This is in accordance with previous investigations that have examined supernatants from bacterial strains found in the respiratory and gastrointestinal tracts, which identified P. aeruginosa supernatant to have inhibitory properties against A. fumigatus (Yadav et al., 2005). The main antimycotic agent was shown to be pyocyanin and 1-hydroxyphenazine, which ICG-001 are controlled by multiple quorum-sensing systems (Kerr et al., 1999). These networks of genes may play an important role in controlling the interactions between P. aeruginosa with A. fumigatus. It was reported that both HSL molecules and lipopolysaccharides
influence C. albicans morphology and biofilm formation, and that signalling between these two CF pathogens is bidirectional, with farnesol inhibiting the swarming ability of P. aeruginosa (McAlester et al., 2008; Bandara et al., 2010a). Further work is required to determine whether bidirectional chemical interactions exist between P. aeruginosa and A. fumigatus, as no quorum-sensing molecule has been identified as yet for A. fumigatus.
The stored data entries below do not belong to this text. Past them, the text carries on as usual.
(** * Contract analysis pipeline: clause segmentation, classification, risk scoring

    A shallow embedding of the pattern-analysis core of the contract
    analysis tool ([core/clause_extractor.py], [core/contract_classifier.py],
    [core/risk_assessor.py]) and the properties of it that the design
    document states.

    Conventions of the embedding.
    - A Python [str] is a [string]; the character tests ([\s], [\d], [\b],
      [lower], [title], [strip]) are Python's on the ASCII range, and a
      character above 127 is a caseless symbol that is neither a space, a
      digit nor a letter (the catalogue uses one only, the rupee sign, as a
      literal).
    - A pattern is kept as the text the source has; [Re.compile] reads the
      subset of Python's [re] syntax the catalogue uses and [Re.run] is a
      backtracking matcher with Python's priorities (leftmost alternative
      first, greedy before lazy).
    - Python floats are exact rationals ([Q]); [round(x, n)] rounds to the
      nearest multiple of [10^-n], ties to even.
    - Instance attributes ([self.clauses], [self.findings], [self.result])
      are explicit state: a method takes the instance and returns it with
      its result.
    - The order in which [list(set(...))] lists a set is a parameter
      ([SetOrder]): the interpreter fixes it per process. *)

From Stdlib Require Import Bool Arith Lia List String Ascii ZArith QArith Qround Qminmax.
From Stdlib Require Import DecimalString DecimalNat.
From Stdlib Require Import Permutation Sorted.
Import ListNotations.

Open Scope string_scope.
Open Scope nat_scope.

(* ================================================================== *)
(** ** Python strings *)

Module PyStr.

Definition code (c : ascii) : nat := nat_of_ascii c.

Definition between (lo hi : nat) (c : ascii) : bool :=
  (lo <=? code c) && (code c <=? hi).

(** [str.isspace] on the ASCII range: TAB, LF, VT, FF, CR, FS, GS, RS, US
    and the space. *)
Definition isspace (c : ascii) : bool :=
  between 9 13 c || between 28 32 c.

Definition isdigit (c : ascii) : bool := between 48 57 c.
Definition isupper (c : ascii) : bool := between 65 90 c.
Definition islower (c : ascii) : bool := between 97 122 c.
Definition isalpha (c : ascii) : bool := isupper c || islower c.

(** The word characters of [\w] and [\b]. *)
Definition isword (c : ascii) : bool :=
  isalpha c || isdigit c || (code c =? 95).

Definition lower_char (c : ascii) : ascii :=
  if isupper c then ascii_of_nat (code c + 32) else c.

Definition upper_char (c : ascii) : ascii :=
  if islower c then ascii_of_nat (code c - 32) else c.

(** [s.lower()] *)
Fixpoint lower (s : string) : string :=
  match s with
  | EmptyString => EmptyString
  | String c t => String (lower_char c) (lower t)
  end.

(** [s.title()]: a letter is upper-cased when the character before it is
    not a letter and lower-cased otherwise. *)
Fixpoint title_from (previous_is_cased : bool) (s : string) : string :=
  match s with
  | EmptyString => EmptyString
  | String c t =>
      String (if previous_is_cased then lower_char c else upper_char c)
             (title_from (isalpha c) t)
  end.

Definition title (s : string) : string := title_from false s.

(** [s.replace(a, b)] for one-character [a] and [b]. *)
Fixpoint replace_char (a b : ascii) (s : string) : string :=
  match s with
  | EmptyString => EmptyString
  | String c t => String (if Ascii.eqb c a then b else c) (replace_char a b t)
  end.

Fixpoint lstrip (s : string) : string :=
  match s with
  | EmptyString => EmptyString
  | String c t => if isspace c then lstrip t else s
  end.

Fixpoint rstrip (s : string) : string :=
  match s with
  | EmptyString => EmptyString
  | String c t =>
      match rstrip t with
      | EmptyString => if isspace c then EmptyString else String c EmptyString
      | t' => String c t'
      end
  end.

(** [s.strip()] *)
Definition strip (s : string) : string := rstrip (lstrip s).

(** [s[:n]] *)
Fixpoint take (n : nat) (s : string) : string :=
  match n, s with
  | S k, String c t => String c (take k t)
  | _, _ => EmptyString
  end.
(** The first loop of [plot_linear]: an exception of [loc_average] ends
    it, and nothing else does. *)
Lemma region_means_loop regions (ms : list nat) (acc : list (list F)) w :
  fst (prog_for
         (λ region_means m,
            pop_perc ← lift (loc_average regions (Z.of_nat m) 9 13);
            pop_perc ← lift (unpack 4 pop_perc);
            means ← prog_for
                      (λ means pop,
                         v ← except_ZeroDivisionError (lift (py_mean pop))
                               (mret f_nan);
                         mret (means ++ [v]))
                      pop_perc [];
            mret (region_means ++ [means])) ms acc w) =
    (pops ← comprehension
              (λ m, loc_average (F:=F) regions (Z.of_nat m) 9 13 ≫= unpack 4)
              ms;
     Ok (acc ++ (fmap (M:=list) numpy_mean <$> pops))).
Proof.
  revert acc w. induction ms as [|m ms IH]; intros acc w; simpl.
  - by rewrite app_nil_r.
  - unfold mbind at 1, prog_bind at 1. unfold mbind at 1, prog_bind at 1.
    unfold lift at 1.
    destruct (loc_average regions (Z.of_nat m) 9 13) as [pop_perc|err];
      simpl; [|done].
    unfold mbind at 1, prog_bind at 1. unfold lift at 1.
    destruct (unpack 4 pop_perc) as [pop_perc'|err]; simpl; [|done].
    unfold mbind at 1, prog_bind at 1.
    pose proof (means_loop pop_perc' [] w) as Hmeans.
    destruct (prog_for _ pop_perc' [] w) as [[means|err] w1];
      simpl in Hmeans; [|done].
    injection Hmeans as ->. simpl. rewrite IH.
    destruct (comprehension _ ms) as [pops|err]; simpl; [|done].
    by rewrite <- app_assoc.
Qed.
End ScriptCatches.

(** C5, as amended. The script recovers in two places and nowhere else.
    In [plot_linear] the [ZeroDivisionError] of the mean of an empty list of
    location-averaged rates of population change is caught and replaced by
    [nan]. Around the statistics of the bootstrap arrays every warning is
    ignored, whatever it is: [numpy.mean] and [numpy.median] have their
    value, [nan] for an empty array, and what they warned of is dropped. In
    every run the [except] clauses run for [ZeroDivisionError] only, the
    warnings that are ignored are those of these statistics, and the loop
    with the [except] clauses ends with the exception of [loc_average] when
    there is one. *)
Theorem failure_recovery {F : Type} `{PyFloat F} `{NumpyWarnings F}
    {G : Type} `{RandomState G} `{OsPath} (input_file file_data : string)
    (g : G) (regions : list (list (list string))) (w : world G F)
    (b : list F) :
  Forall expected (log (snd (main (F:=F) input_file file_data (World g []))))
  ∧ fst (region_means_of (F:=F) regions w) =
      (comprehension
         (λ m : nat, loc_average (F:=F) regions (Z.of_nat m) 9 13 ≫= unpack 4)
         (seq 0 (length region_unique))
       ≫= λ pops : list (list (list F)),
            Ok (fmap (M:=list) (fmap (M:=list) (numpy_mean (F:=F))) pops))
  ∧ numpy_stat numpy_mean mean_warnings b w
    = (Ok (numpy_mean b),
       World (rng w) (log w ++ (Ignored <$> mean_warnings b)))
  ∧ numpy_stat f_median median_warnings b w
    = (Ok (match b with [] => f_nan | _ :: _ => f_median b end),
       World (rng w) (log w ++ (Ignored <$> median_warnings b))).
Proof.
  split; [|split; [|split]].
  - destruct (main_expected (F:=F) (G:=G) input_file file_data (World g []))
      as (new & Hlog & Hnew).
    simpl in Hlog. by rewrite Hlog.
  - unfold region_means_of. by rewrite region_means_loop.
  - rewrite numpy_stat_run. by destruct b.
  - apply numpy_stat_run.
Qed.

(** C5, as stated, fails: for a table with a town without rates of
    population change an [except] clause runs, and the run goes on. *)
Lemma zero_division_caught :
  ¬ (∀ (input_file file_data : string) (g : Lcg.state),
       Forall (λ ev, ∀ e, ev ≠ Caught e)
         (log (snd (main (F:=Exact.num) input_file file_data (World g []))))).
Proof.
  intros Hclaim.
  specialize (Hclaim "data/Input.csv"
                (Sample.file_of [Sample.new_town "N Am"]) Sample.seed).
  assert (log (snd (main (F:=Exact.num) "data/Input.csv"
                      (Sample.file_of [Sample.new_town "N Am"])
                      (World Sample.seed []))) =
            [FileOpened "data/regional_location_summary.csv";
             Caught ZeroDivisionError; Caught ZeroDivisionError;
             Caught ZeroDivisionError; Caught ZeroDivisionError]) as Hlog.
  { vm_compute. reflexivity. }
  rewrite Hlog in Hclaim.
  apply Forall_cons in Hclaim as [_ Hclaim].
  apply Forall_cons in Hclaim as [Hcaught _].
  by apply (Hcaught ZeroDivisionError).
Qed.

(** The means of the rates of population change for ten regions of towns
    without rates: [nan] for every decade, each after a caught
    [ZeroDivisionError]. *)
Example region_means_recovered :
  let run := region_means_of (F:=Exact.num)
               ((λ region, [Sample.new_town region]) <$> region_unique)
               (World Sample.seed []) in
  fst run = Ok (replicate 10 [None; None; None; None])
  ∧ log (snd run) = replicate 40 (Caught ZeroDivisionError).
Proof. split; vm_compute; reflexivity. Qed.

(** ** Missing entries *)

Section MissingEntries.
Context {F : Type} `{PyFloat F}.
Implicit Types (names col : list string) (name : string).

Lemma blank_missing (x : string) : blank x = true ↔ missing x.
Proof.
  unfold blank, missing. rewrite orb_true_iff, !String.eqb_eq. done.
Qed.

Lemma valid_entries_present names col name :
  valid_entries names col name = present_entries names col name.
Proof.
  unfold valid_entries, present_entries. apply list_filter_iff. intros x.
  rewrite <- blank_missing. by destruct (blank x).
Qed.

Lemma location_mean_contributes names col name (c : list F) :
  location_mean names col name = Some c → contributes names col name c.
Proof.
  unfold location_mean. rewrite valid_entries_present.
  destruct (mapM float_of_str _) as [vs|] eqn:Evs; [|done].
  simpl. intros [= <-]. exists vs.
  apply mapM_Some_1 in Evs. split; [done|].
  pose proof (Forall2_length _ _ _ Evs) as Hlen.
  destruct (present_entries names col name), vs; simplify_eq/=; [done|].
  unfold mean. simpl. by rewrite Hlen.
Qed.

Lemma contributes_length names col name (c : list F) :
  contributes names col name c →
  length c = if decide (present_entries names col name = []) then 0%nat
             else 1%nat.
Proof.
  intros (vs & _ & ->). by destruct (present_entries names col name).
Qed.

Lemma contributions_length names col (unames : list string)
    (contribs : list (list F)) :
  Forall2 (contributes names col) unames contribs →
  length (mjoin contribs) =
    length (filter (λ name, present_entries names col name ≠ []) unames).
Proof.
  induction 1 as [|name c unames contribs Hc _ IH]; [done|].
  simpl. rewrite length_app, IH, (contributes_length _ _ _ _ Hc), filter_cons.
  destruct (decide (present_entries names col name = [])) as [Hp|Hp].
  - by rewrite decide_False by (intros Hn; by apply Hn).
  - by rewrite decide_True.
Qed.

Lemma decade_means_contributes names col (d : list F) :
  decade_means names col = Some d →
  ∃ contribs, d = mjoin contribs
    ∧ Forall2 (contributes names col) (first_occurrences names) contribs.
Proof.
  unfold decade_means.
  destruct (mapM _ (first_occurrences names)) as [contribs|] eqn:E; [|done].
  simpl. intros [= <-]. exists contribs. split; [done|].
  apply mapM_Some_1 in E. eapply Forall2_impl; [exact E|].
  intros name c. apply location_mean_contributes.
Qed.
End MissingEntries.

(** C3. In [loc_average] an entry that is [''] or [' '] is missing. On a
    region whose entries that are not missing are numbers the call returns,
    and the mean that a location gives to a decade is the sum of the values
    of its entries that are not missing over the number of these entries; a
    location whose entries for a decade are all missing gives nothing to
    the list of the decade, and so the list of a decade has one member for
    each location with an entry that is not missing. *)
Theorem loc_average_missing_entries {F : Type} `{PyFloat F}
    (regions : list (list (list string))) (m s e : Z)
    (region : list (list string)) (names : list string)
    (others : list (list string)) :
  py_getitem regions m = Ok region →
  zip_star region = names :: others →
  e - s = 4 ∨ e - s = 5 →
  length (py_slice (zip_star region) s e) = Z.to_nat (e - s) →
  Forall (Forall (λ x, ¬ missing x → is_Some (float_of_str (F:=F) x)))
    (py_slice (zip_star region) s e) →
  ∃ ds, loc_average (F:=F) regions m s e = Ok ds
    ∧ Forall2 (λ col d,
        ∃ contribs, d = mjoin contribs
          ∧ Forall2 (contributes names col) (first_occurrences names) contribs
          ∧ length d =
              length (filter (λ name, present_entries names col name ≠ [])
                        (first_occurrences names)))
        (py_slice (zip_star region) s e) ds.
Proof.
  intros Hreg Hcols Hcnt Hlen Hnum.
  rewrite (loc_average_decades regions m s e region names others) by done.
  assert (is_Some (mapM (decade_means (F:=F) names)
                     (py_slice (zip_star region) s e))) as [ds Hds].
  { apply mapM_is_Some. eapply Forall_impl; [exact Hnum|].
    intros col Hcol. apply decade_means_is_Some.
    eapply Forall_impl; [exact Hcol|]. intros x Hx Hb. apply Hx.
    rewrite <- blank_missing. by rewrite Hb. }
  rewrite Hds. exists ds. split; [done|].
  apply mapM_Some_1 in Hds. eapply Forall2_impl; [exact Hds|].
  intros col d Hd. apply decade_means_contributes in Hd as (contribs & -> & Hc).
  exists contribs. split; [done|]. split; [done|].
  by apply contributions_length.
Qed.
This is indeed likely as autoregulatory molecules
have been identified from a range of fungal pathogens, including C. albicans (farnesol and tyrosol), Saccharomyces cerevisiae (tryptophol and phenylethylalcohol), Cryptococcus neoformans (11-mer) and Penicillium paneum (octen-3-ol) (Hornby et al., 2001; Chen et al., 2004; Chitarra et al., 2004; Alem et al., 2006; Lee et al., 2007). The interaction between P. aeruginosa check details with fungi has been reported, with C. albicans exposure to P. aeruginosa quorum-sensing molecules inhibiting filamentation (Hogan & Kolter, 2002; Hogan et al., 2004; Shirtliff et al., 2009; Holcombe et al., 2010). Our study reported that the deletion of the principal quorum-sensing
networks of P. aeruginosa (LasIR) significantly reduced the capacity for A. fumigatus to form hyphae and undergo biofilm development. Given that a similar inhibitory effect was observed PDK4 both through direct and through indirect interaction suggested that the release of small heat-stable molecule was responsible for the inhibition, which was confirmed as both filtered and heat-killed supernatants also elicited a biological effect. However, similar inhibition profiles were observed for both LasI and LasR, the former of which is unable to synthesize HSL. These data indicate that molecules, other than or in addition to, HSLs may play a role in modulating A. fumigatus filamentation. Hogan et al. (2004) demonstrated that 3OC12-HSL inhibited the dimorphic switching of C. albicans at a range of concentrations, whereas the smaller molecule C4-HSL had no effect on C. albicans (Hogan et al., 2004). The authors tested 10 different structurally related compounds to assess their ability to inhibit the filamentation of C. albicans, of which four (3OC12-HSL, C12-HSL, dodecanol and farnesol) inhibited the dimorphic switching of C. albicans.